🤖 AI Summary
This work addresses the representational gap between high-dimensional, high-precision embeddings used in retrieval-augmented generation (RAG) and the low-dimensional, low-bit memory arrays of compute-in-memory (CiM) hardware, which hinders RAG deployment on edge devices. To bridge this gap, the authors propose a hardware-aware joint compression and quantization (CQ) framework that introduces, for the first time, a unified CiM-oriented data reshaping methodology tailored for RAG tasks. By enabling end-to-end co-optimization of dimensionality reduction and precision quantization, the framework adapts seamlessly to diverse CiM architectures—including SRAM, ReRAM, and FeFET—significantly improving both retrieval accuracy and hardware compatibility. This approach provides an efficient, standardized embedding input scheme for a wide range of CiM systems.
📝 Abstract
Deploying Retrieval-Augmented Generation (RAG) on edge devices is in high demand, but is hindered by the latency of massive data movement and computation on traditional architectures. Compute-in-Memory (CiM) architectures address this bottleneck by performing vector search directly within their crossbar structure. However, CiM's adoption for RAG is limited by a fundamental ``representation gap,'' as high-precision, high-dimension embeddings are incompatible with CiM's low-precision, low-dimension array constraints.

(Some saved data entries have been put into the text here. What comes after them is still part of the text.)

Lemma fold_stops n hash t e : arrays_ok t -> entries t = [e] -> fold_loop n hash t = (FZN_BLOB_OK, t).
Proof.
  intros Ht He. pose proof (zlen_entries t Ht) as Hz. rewrite He in Hz. change (zlen [e]) with 1 in Hz.
  destruct n as [|n]; [done|]. cbn [fold_loop]. by rewrite <- Hz.
Qed.

(** ** Its levels: a binary counter *)

(** Levels that fall from the bottom of the stack, and the leaves below them. *)
Inductive falling : list Z -> Z -> Prop :=
| falling_nil : falling [] 0
| falling_snoc ls s l : falling ls s -> 0 <= l -> Forall (Z.lt l) ls -> falling (ls ++ [l]) (s + 2 ^ l).

Lemma above_le m l ls : m <= l + 1 -> Forall (Z.lt l) ls -> Forall (Z.le m) ls.
Proof. intros Hm H. eapply Forall_impl; [|exact H]. cbn. lia. Qed.

Lemma falling_least ls s : falling ls s -> forall m, 0 <= m -> Forall (Z.le m) ls -> 2 ^ m * (2 ^ zlen ls - 1) <= s.
Proof.
  induction 1 as [|ls s l _ IH Hl Hf]; intros m Hm Hle; [change (2 ^ zlen (A:=Z) []) with 1; lia|].
  apply Forall_app in Hle as [_ Hle]. apply Forall_cons_iff in Hle as [Hle _].
  specialize (IH (l + 1) ltac:(lia) ltac:(by apply (above_le _ l); [lia|])).
  rewrite zlen_snoc, Z.pow_add_r by (auto using zlen_nonneg; lia). rewrite Z.pow_add_r in IH by lia.
  pose proof (Z.pow_le_mono_r 2 m l ltac:(lia) ltac:(lia)).
  pose proof (Z.pow_pos_nonneg 2 (zlen ls) ltac:(lia) (zlen_nonneg ls)). nia.
Qed.

Lemma falling_divides ls s : falling ls s -> forall m, 0 <= m -> Forall (Z.le m) ls -> (2 ^ m | s).
Proof.
  induction 1 as [|ls s l _ IH Hl Hf]; intros m Hm Hle; [apply Z.divide_0_r|].
  apply Forall_app in Hle as [Hles Hle]. apply Forall_cons_iff in Hle as [Hle _].
  apply Z.divide_add_r; [by apply IH|]. exists (2 ^ (l - m)). rewrite <- Z.pow_add_r by lia. f_equal. lia.
Qed.

(** All ones takes an entry a level. *)
Lemma falling_ones ls s : falling ls s -> forall m top, 0 <= m <= top -> Forall (Z.le m) ls -> s = 2 ^ top - 2 ^ m ->
  zlen ls = top - m.
Proof.
  induction 1 as [|ls s l Hls IH Hl Hf]; intros m top Hm Hle Hs.
  - destruct (Z.eq_dec m top) as [->|]; [change (zlen (A:=Z) []) with 0; lia|].
    pose proof (Z.pow_lt_mono_r 2 m top ltac:(lia) ltac:(lia) ltac:(lia)). lia.
  - apply Forall_app in Hle as [Hles Hle]. apply Forall_cons_iff in Hle as [Hle _].
    assert (Forall (Z.le (l + 1)) ls) as Hf' by (by apply (above_le _ l); [lia|]).
    assert (m < top) as Hmt.
    { destruct (Z.eq_dec m top) as [->|]; [|lia]. pose proof (Z.pow_pos_nonneg 2 l ltac:(lia) Hl).
      pose proof (falling_least _ _ Hls 0 ltac:(lia) ltac:(by apply (above_le _ l); [lia|])) as Hge.
      change (2 ^ 0) with 1 in Hge. pose proof (Z.pow_pos_nonneg 2 (zlen ls) ltac:(lia) (zlen_nonneg ls)). lia. }
    destruct (falling_divides _ _ Hls (l + 1) ltac:(lia) Hf') as [q Hq].
    assert (l = m) as ->.
    { destruct (Z.eq_dec l m) as [|Hne]; [done|]. exfalso.
      assert (2 ^ top = 2 ^ (top - (m + 1)) * (2 * 2 ^ m)) as Et
        by (rewrite <- Z.pow_succ_r, <- Z.pow_add_r by lia; f_equal; lia).
      assert (2 ^ (l + 1) = 2 ^ (l - m) * (2 * 2 ^ m)) as El
        by (rewrite <- Z.pow_succ_r, <- Z.pow_add_r by lia; f_equal; lia).
      assert (2 ^ l = 2 ^ (l - (m + 1)) * (2 * 2 ^ m)) as El'
        by (rewrite <- Z.pow_succ_r, <- Z.pow_add_r by lia; f_equal; lia).
      pose proof (Z.pow_pos_nonneg 2 m ltac:(lia) ltac:(lia)). rewrite Hq, Et, El, El' in Hs.
      assert (2 ^ m * (2 * (q * 2 ^ (l - m) + 2 ^ (l - (m + 1)) - 2 ^ (top - (m + 1))) + 1) = 0) as Ez by lia.
      apply Z.mul_eq_0 in Ez. lia. }
    rewrite zlen_snoc, (IH (m + 1) top ltac:(lia) Hf'); [lia|]. rewrite Z.pow_add_r by lia. lia.
Qed.

(** ** What the stack holds *)

Section Stacked.
Context (hash : fzn_hash_ops) (R : list bytes -> bytes -> Prop).
Hypothesis Hnode : forall k l r a b c, 0 <= k -> zlen l = 2 ^ k -> zlen r = 2 ^ k -> R l a -> R r b ->
  node hash a b = Some c -> R (l ++ r) c.

(** Each entry stands for a run of leaves, a power of two of them, and the
    runs make up what was pushed. *)
Inductive stacked : list (bytes * Z) -> list bytes -> Prop :=
| stacked_nil : stacked [] []
| stacked_snoc es ls h l b : stacked es ls -> 0 <= l -> Forall (Z.lt l) es.*2 -> zlen b = 2 ^ l -> R b h ->
    stacked (es ++ [(h, l)]) (ls ++ b).

Lemma stacked_snoc_inv es h l ls : stacked (es ++ [(h, l)]) ls ->
  exists ls' b, ls = ls' ++ b /\ stacked es ls' /\ 0 <= l /\ Forall (Z.lt l) es.*2 /\ zlen b = 2 ^ l /\ R b h.
Proof.
  inversion 1 as [E|es' ls' h' l' b ? ? ? ? ? E]; [by destruct es|].
  apply app_inj_tail in E as [-> [= -> ->]]. by exists ls', b.
Qed.

Lemma stacked_falling es ls : stacked es ls -> falling es.*2 (zlen ls).
Proof.
  induction 1 as [|es ls h l b _ IH Hl Hf Hb _]; [constructor|]. rewrite fmap_app, zlen_app, Hb. by constructor.
Qed.

(** The folds of a push restore it, or the hash refuses. *)
Lemma fold_stacked n : forall t es h l ls b,
  arrays_ok t -> entries t = es ++ [(h, l)] -> stacked es ls -> 0 <= l -> Forall (Z.le l) es.*2 -> zlen b = 2 ^ l ->
  R b h -> (length es <= n)%nat -> zlen ls + zlen b <= FZN_BLOB_MAX_LEAVES ->
  match fold_loop n (Some (Some hash)) t with
  | (FZN_BLOB_OK, t') => arrays_ok t' /\ stacked (entries t') (ls ++ b) /\ bt_leaves t' = bt_leaves t
  | (FZN_BLOB_ERR_HASH, _) => exists x y, node hash x y = None
  | _ => False
  end.
Proof.
  induction n as [|n IH]; intros t es h l ls b Ht He Hs Hl Hle Hb HR Hn Hm;
    destruct es as [|[h' l'] es _] using rev_ind; try (rewrite length_app in Hn; cbn in Hn; lia);
    try (rewrite (fold_stops _ _ _ _ Ht He), He; split_and!; [done| |done]; by constructor).
  rewrite <- app_assoc in He. destruct (fold_step n (Some (Some hash)) _ _ _ _ _ _ Ht He) as [-> Hnext].
  destruct (stacked_snoc_inv _ _ _ _ Hs) as (ls' & b' & -> & Hs' & Hl' & Hf' & Hb' & HR').
  rewrite fmap_app in Hle. apply Forall_app in Hle as [_ Hle]. apply Forall_cons_iff in Hle as [Hle _]. cbn in Hle.
  destruct (Z.eqb_spec l l') as [->|Hne].
  - rewrite node_hash_cases. destruct (node hash h' h) as [c|] eqn:Ec; [|by eauto].
    destruct (Hnext c (u8 (l' + 1))) as [Ht1 He1].
    assert (l' <= 40) as Hl40.
    { apply (Z.pow_le_mono_r_iff 2); [lia..|]. rewrite zlen_app in Hm. change (2 ^ 40) with FZN_BLOB_MAX_LEAVES.
      pose proof (zlen_nonneg ls'). pose proof (zlen_nonneg b). lia. }
    rewrite u8_small in * by (width; lia).
    rewrite <- app_assoc. change (bt_leaves t) with (bt_leaves (set_top t (bt_depth t - 2) c (l' + 1))).
    apply (IH _ es c (l' + 1) ls' (b' ++ b)); try done.
    + lia.
    + by apply (above_le _ l'); [lia|].
    + rewrite zlen_app, Hb, Hb', Z.pow_add_r by lia. lia.
    + by apply (Hnode l' b' b h' h c).
    + rewrite length_app in Hn. cbn in Hn. lia.
    + rewrite !zlen_app in *. lia.
  - rewrite He, app_assoc. split_and!; [done| |done]. constructor; try done.
    rewrite fmap_app. apply Forall_app. split; [|by repeat constructor; cbn; lia].
    eapply Forall_impl; [|exact Hf']. cbn. lia.
Qed.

This gap is compounded by the diversity of CiM implementations (e.g., SRAM, ReRAM, FeFET), each with unique designs (e.g., 2-bit cells, 512x512 arrays). Consequently, RAG data must be naively reshaped to fit each target implementation. Current data shaping methods handle dimension and precision disjointly, which degrades data fidelity. This not only negates the advantages of CiM for RAG but also confuses hardware designers, making it unclear if a failure is due to the circuit design or the degraded input data. As a result, CiM adoption remains limited. In this paper, we introduce CQ-CiM, a unified, hardware-aware data shaping framework that jointly learns Compression and Quantization to produce CiM-compatible low-bit embeddings for diverse CiM designs. To the best of our knowledge, this is the first work to shape data for comprehensive CiM usage on RAG.